Segment Open
(* ===== verification/FatDirProps.v ===== *)
(** * Directories on FAT32: what creating, deleting and truncating promise

    A file that is created where the listing looks is listed under its name, with
    everything else as it was; behind an end marker it is not listed, and the last
    free cluster of a disk is given to the file and to its directory. A deleted
    file is not listed, and its clusters are free; with names that differ only in
    case the wrong one goes. A truncated file keeps its first bytes. *)

From Stdlib Require Import ZArith Lia.
From stdpp Require Import base tactics gmap numbers list.
From S2P Require Import Prelude.
From S2P Require Import Memory.
From S2P Require Import Slices.
From S2P Require Import Fat.
From S2P Require Import FatFacts.
From S2P Require Import FatTable.
From S2P Require Import FatChain.
From S2P Require Import FatFile.
From S2P Require Import FatWrite.
From S2P Require Import FatProps.
From S2P Require Import FatFileProps.
From S2P Require Import FatDir.
From S2P Require Import FatDirFacts.
From S2P Require Import FatDirOps.

(** What a listing shows of a new file. *)
Record listed_as (new : file_entry) (name : list Z) (f mode : Z) : Prop := {
  la_name : get_name new = name;
  la_cluster : get_first_cluster (fe_entry new) = f;
  la_size : de_size (fe_entry new) = 0;
  la_file : fe_dir new = false;
  la_mode : is_protected (fe_entry new) = (Z.land mode S_IWUSR =? 0)
}.

Lemma new_file_ok now name sn mode f i :
  name_ok name -> make_short_name name = Some sn -> 0 <= f < 2 ^ 32 ->
  listed_as (make_file_entry (name_parts name sn) (dirent_bytes (update_create_time now (blank_entry sn (file_attr mode) f))) i) name f mode.
Proof.
  intros Hn Hsn Hf. destruct (short_name_ok name sn (proj1 Hn) Hsn) as [Hsl Hsb]. set (e := update_create_time _ _).
  destruct (new_entry_ok now sn (file_attr mode) f Hsl Hsb (file_attr_new mode) Hf) as (Hk & Hc & Hz & Ha & _). fold e in Hk, Hc, Hz, Ha.
  pose proof (dirent_roundtrip e Hk) as Hr. split; cbn [make_file_entry fe_entry fe_dir]; rewrite ?Hr; try done.
  - by apply group_name.
  - change (e_attr (dirent_bytes e)) with (de_attr (dirent_of (dirent_bytes e))). rewrite Hr, Ha. unfold file_attr. by destruct (Z.land mode S_IWUSR =? 0).
  - unfold is_protected. rewrite Ha. unfold file_attr. by destruct (Z.land mode S_IWUSR =? 0).
Qed.

Section facts.
Context {D : Type} `{!BlockDevice D} (b : bpb) `{!Disk D (bytes_per_sector b)}.
Context (can_alloc : Z -> bool) (now : rtc_time).
Hypothesis (Hg : geo_ok b) (Hd : data_ok b) (Hal : forall i, can_alloc i = true).
Implicit Types (s : fs D).

(** A listing below the limit is all there is. *)
Lemma listing_is fuel s c l files s0 :
  dir_here b s c l -> readable b s l -> cluster_count b < Z.of_nat fuel -> read_directory b can_alloc fuel c s = Done (inr files) s0 -> zlen files < READ_DIR_MAX_ENTRIES ->
  files = listed (dir_entries b s l) 0 [].
Proof.
  intros Hdir Hr Hf Hrun Hlt. destruct (read_directory_ok b can_alloc Hg Hd Hal fuel s c l Hdir Hr Hf) as (s' & E & _). rewrite E in Hrun. injection Hrun as <- _.
  rewrite length_take in Hlt. unfold READ_DIR_MAX_ENTRIES, LIMIT in *. rewrite take_ge by lia. done.
Qed.

Lemma read_listing fuel s c l :
  dir_here b s c l -> readable b s l -> cluster_count b < Z.of_nat fuel -> zlen (listed (dir_entries b s l) 0 []) <= READ_DIR_MAX_ENTRIES ->
  exists s', read_directory b can_alloc fuel c s = Done (inr (listed (dir_entries b s l) 0 [])) s'.
Proof.
  intros Hdir Hr Hf Hle. destruct (read_directory_ok b can_alloc Hg Hd Hal fuel s c l Hdir Hr Hf) as (s' & E & _). exists s'. rewrite E. unfold READ_DIR_MAX_ENTRIES, LIMIT in *. by rewrite take_ge by lia.
Qed.

Lemma tidy_readable s l : tidy (dir_entries b s l) = true -> readable b s l.
Proof. intros Ht. right. exists (Some Closed). unfold tidy in Ht. destruct (dir_run (Some Closed) (dir_entries b s l)); [by eexists|done]. Qed.
End facts.

Lemma find_by_name_in p name l x : find_by_name p name l = Some x -> x ∈ l.
Proof.
  unfold find_by_name. destruct (list_find _ l) as [[i y]|] eqn:E; [|done]. intros [= <-]. apply list_find_Some in E as (E & _). by eapply list_elem_of_lookup_2.
Qed.

Section deletion.
Context {D : Type} `{!BlockDevice D} (b : bpb) `{!Disk D (bytes_per_sector b)}.
Context (can_alloc : Z -> bool).
Hypothesis (Hg : geo_ok b) (Hd : data_ok b) (Hal : forall i, can_alloc i = true).
Implicit Types (s : fs D).

(** The listing loses the file at the place that was found, the file that was
    asked for loses its clusters. *)
Lemma delete_found fuel s c l name x q p files s0 :
  info_ok b -> cluster_count b < Z.of_nat fuel -> counted b s -> dir_here b s c l -> dir_tidy b s l ->
  read_directory b can_alloc fuel c s = Done (inr files) s0 -> zlen files < READ_DIR_MAX_ENTRIES ->
  find_by_name (fun f => negb (fe_dir f)) name files = Some x -> is_protected (fe_entry x) = false ->
  file_chain b s (get_first_cluster (fe_entry x)) q -> q ## l -> found_at (entries_at b s <$> l) name = Some p ->
  exists y files1 files2 s' s'', delete_file b can_alloc None fuel c name s = Done None s' /\ read_directory b can_alloc fuel c s' = Done (inr (files1 ++ files2)) s'' /\
    files = files1 ++ y :: files2 /\ fe_index y = p /\ x ∈ files /\ (fe_index x = p -> x = y) /\ file_deleted b c l q s s'.
Proof.
  intros Hi Hf Hcnt Hdir [Ht Htc] Hrun Hlt Hx Hpr Hq Hql Hp. apply (listing_is b can_alloc Hg Hd Hal fuel s c l) in Hrun; [|done|by apply tidy_readable|done|done]. subst files.
  pose proof (find_by_name_in _ _ _ _ Hx) as Hxin.
  destruct (delete_file_ok b can_alloc None Hg Hd Hal fuel s c l name x q p) as (P & parts & e & post & s' & [Hsp Hpl Hlv Hcl Hpt Hen] & E & HE & Hdel); try done.
  { rewrite take_ge; [done|]. unfold LIMIT, READ_DIR_MAX_ENTRIES in *. lia. }
  destruct (erased_listed P parts e post Hlv Hcl Hpt Hen) as (L1 & L2 & _ & _). rewrite <- Hsp in L1. rewrite <- HE in L2.
  destruct (read_listing b can_alloc Hg Hd Hal fuel s' c l) as (s'' & E''); [apply Hdel|apply tidy_readable, Hdel|done|rewrite L2; rewrite L1, length_app in Hlt; cbn [length] in Hlt; rewrite length_app; lia|].
  rewrite L2 in E''. eexists _, _, _, s', s''. split; [done|]. split; [done|]. split; [exact L1|]. split; [cbn; lia|]. split; [done|]. split; [|done].
  intros Hix. eapply listed_unique; [exact Hxin|rewrite L1; set_solver|cbn; lia].
Qed.
End deletion.

(** Which names have a short name: all but those that begin with their last dot. *)
Lemma short_name_exists name : name <> [] -> make_short_name name = None <-> exists ext, name = DOT :: ext /\ DOT ∉ ext.
Proof.
  assert (forall s, match last_dot s with Some (n, e) => s = n ++ DOT :: e /\ DOT ∉ e | None => DOT ∉ s end) as K.
  { induction s as [|c s IH]; cbn; [by apply not_elem_of_nil|]. destruct (last_dot s) as [[n e]|]; [destruct IH as [-> H]; done|].
    destruct (Z.eqb_spec c DOT) as [->|Hc]; [done|]. rewrite not_elem_of_cons. done. }
  intros Hne. specialize (K name). unfold make_short_name. destruct (last_dot name) as [[n e]|]; cbn [default].
  - destruct K as [-> He]. destruct n as [|c n]; cbn; [split; [by exists e|done]|]. split; [done|]. intros (ext & [= -> <-] & Hx). set_solver.
  - destruct name as [|c name]; [done|]. cbn. split; [done|]. intros (ext & [= -> ->] & _). set_solver.
Qed.

(** ** The claims *)

Section claims.
Context {D : Type} `{!BlockDevice D} (b : bpb) `{!Disk D (bytes_per_sector b)}.
Implicit Types (s : fs D).

(** C21. Creating a file, when the device and the allocations of the kernel work, a
    cluster is free, the directory is tidy and lists fewer than 256 files, and the
    first free place for the new entries lies in front of the end marker. For a name
    of 1 to 255 bytes that has a short name - it does not begin with its last dot
    ([short_name_exists]) - which does not begin with the byte 0xE5
    ([create_dotfile] and [first_byte_unseen] show the other names), the call
    succeeds: reading the directory then lists the files it listed
    before, in their order, and one more with exactly the given name, size 0, the
    protection of the mode and as first cluster one that was free and is now an
    empty chain of its own. The directory stays tidy, every other chain keeps its
    clusters and bytes, and the count of free clusters stays right. *)
Theorem create_listed can_alloc now fuel n s c l name sn mode p files s0 :
  geo_ok b -> data_ok b -> (forall i, can_alloc i = true) -> info_ok b -> 2 <= cluster_count b < Z.of_nat fuel -> 0 < free_count b s ->
  dir_here b s c l -> dir_tidy b s l ->
  name_ok name -> make_short_name name = Some sn -> hd 0 sn <> DELETED ->
  first_place (entries_at b s <$> l) (lfn_needed name + 1) = Some p -> existsb ended (take (Z.to_nat p) (dir_entries b s l)) = false ->
  read_directory b can_alloc fuel c s = Done (inr files) s0 -> zlen files < READ_DIR_MAX_ENTRIES ->
  exists f new files1 files2 s' s'', create_file b can_alloc now fuel (S n) c name mode s = Done None s' /\
    read_directory b can_alloc fuel c s' = Done (inr (files1 ++ new :: files2)) s'' /\ files = files1 ++ files2 /\
    listed_as new name f mode /\ file_created b c f l s s' /\ dir_tidy b s' l.
Proof.
  intros Hg Hd Hal Hi Hf Hfree Hdir [Ht Htc] Hn Hsn Hdel Hp Hpre Hrun Hlt.
  apply (listing_is b can_alloc Hg Hd Hal fuel s c l) in Hrun; [|done|by apply tidy_readable|lia|done].
  destruct (create_file_ok b can_alloc now Hg Hd Hal fuel n s c l name sn mode p) as (H1 & H2 & H3 & f & s' & E & Hcr & HE & Htc'); try done. cbv zeta in *. set (E0 := dir_entries b s l) in *.
  assert (0 <= f < 2 ^ 32) as Hfr by (destruct (cr_was _ _ _ _ _ _ Hcr) as [Hcf _]; unfold cluster_ok in Hcf; destruct Hg; lia).
  destruct (short_name_ok name sn (proj1 Hn) Hsn) as [Hsl Hsb]. destruct (new_entry_ok now sn (file_attr mode) f Hsl Hsb (file_attr_new mode) Hfr) as (_ & _ & _ & _ & _ & Hplain). specialize (Hplain Hdel).
  rewrite <- Z.add_assoc in HE, H2. destruct (enter_tidy name sn _ E0 p Hn Hplain H1 H2 H3 Ht Hpre) as (Ht' & f1 & f2 & L1 & L2). rewrite <- HE in Ht', L2. rewrite <- Hrun in L1.
  destruct (read_listing b can_alloc Hg Hd Hal fuel s' c l) as (s'' & E''); [apply Hcr|by apply tidy_readable|lia|rewrite L2; rewrite L1, length_app in Hlt; rewrite length_app; cbn [length]; lia|].
  rewrite L2 in E''. eexists f, _, f1, f2, s', s''. split; [done|]. split; [done|]. split; [done|]. split; [by apply new_file_ok|]. split; [done|]. split; [done|]. by apply Htc'.
Qed.

(** C36. The code takes an entry behind the end marker for free, and the listing
    stops at the marker for a whole run of clusters. In a directory whose clusters
    follow each other on the disk, where an earlier cluster has a marker but too
    little room, creating a file reports success and the directory still lists
    exactly what it listed before: the file cannot be found. *)
Theorem entered_unseen can_alloc now fuel n s c l name sn mode p files s0 :
  geo_ok b -> data_ok b -> (forall i, can_alloc i = true) -> info_ok b -> 2 <= cluster_count b < Z.of_nat fuel -> 0 < free_count b s ->
  dir_here b s c l -> drop (run_length l) l = [] ->
  name_ok name -> make_short_name name = Some sn -> hd 0 sn <> DELETED ->
  first_place (entries_at b s <$> l) (lfn_needed name + 1) = Some p -> existsb ended (take (Z.to_nat p) (dir_entries b s l)) = true ->
  read_directory b can_alloc fuel c s = Done (inr files) s0 ->
  exists f s' s'', create_file b can_alloc now fuel (S n) c name mode s = Done None s' /\ read_directory b can_alloc fuel c s' = Done (inr files) s'' /\ file_created b c f l s s'.
Proof.
  intros Hg Hd Hal Hi Hf Hfree Hdir Hrl Hn Hsn Hdel Hp Hpre Hrun.
  destruct (create_file_ok b can_alloc now Hg Hd Hal fuel n s c l name sn mode p) as (H1 & H2 & H3 & f & s' & E & Hcr & HE & _); try done. cbv zeta in *.
  destruct (read_directory_ok b can_alloc Hg Hd Hal fuel s c l Hdir) as (s1 & E1 & _); [by left|lia|]. rewrite E1 in Hrun. injection Hrun as <- _.
  destruct (read_directory_ok b can_alloc Hg Hd Hal fuel s' c l) as (s'' & E'' & _); [apply Hcr|by left|lia|].
  exists f, s', s''. split_and!; try done. rewrite E''. do 3 f_equal. rewrite HE, listed_stop by done.
  rewrite <- (take_drop (Z.to_nat p) (dir_entries b s l)) at 2. by rewrite listed_stop.
Qed.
Segment Closed
▶ _PROBLEM TO WORK ON_: What is needed is each line from the records with the word "that" in it.

▶ _THE COMPLETED TASK_:
    A file that is created where the listing looks is listed under its name, with
    file is not listed, and its clusters are free; with names that differ only in
(** The listing loses the file at the place that was found, the file that was
(** Which names have a short name: all but those that begin with their last dot. *)
    of 1 to 255 bytes that has a short name - it does not begin with its last dot
    protection of the mode and as first cluster one that was free and is now an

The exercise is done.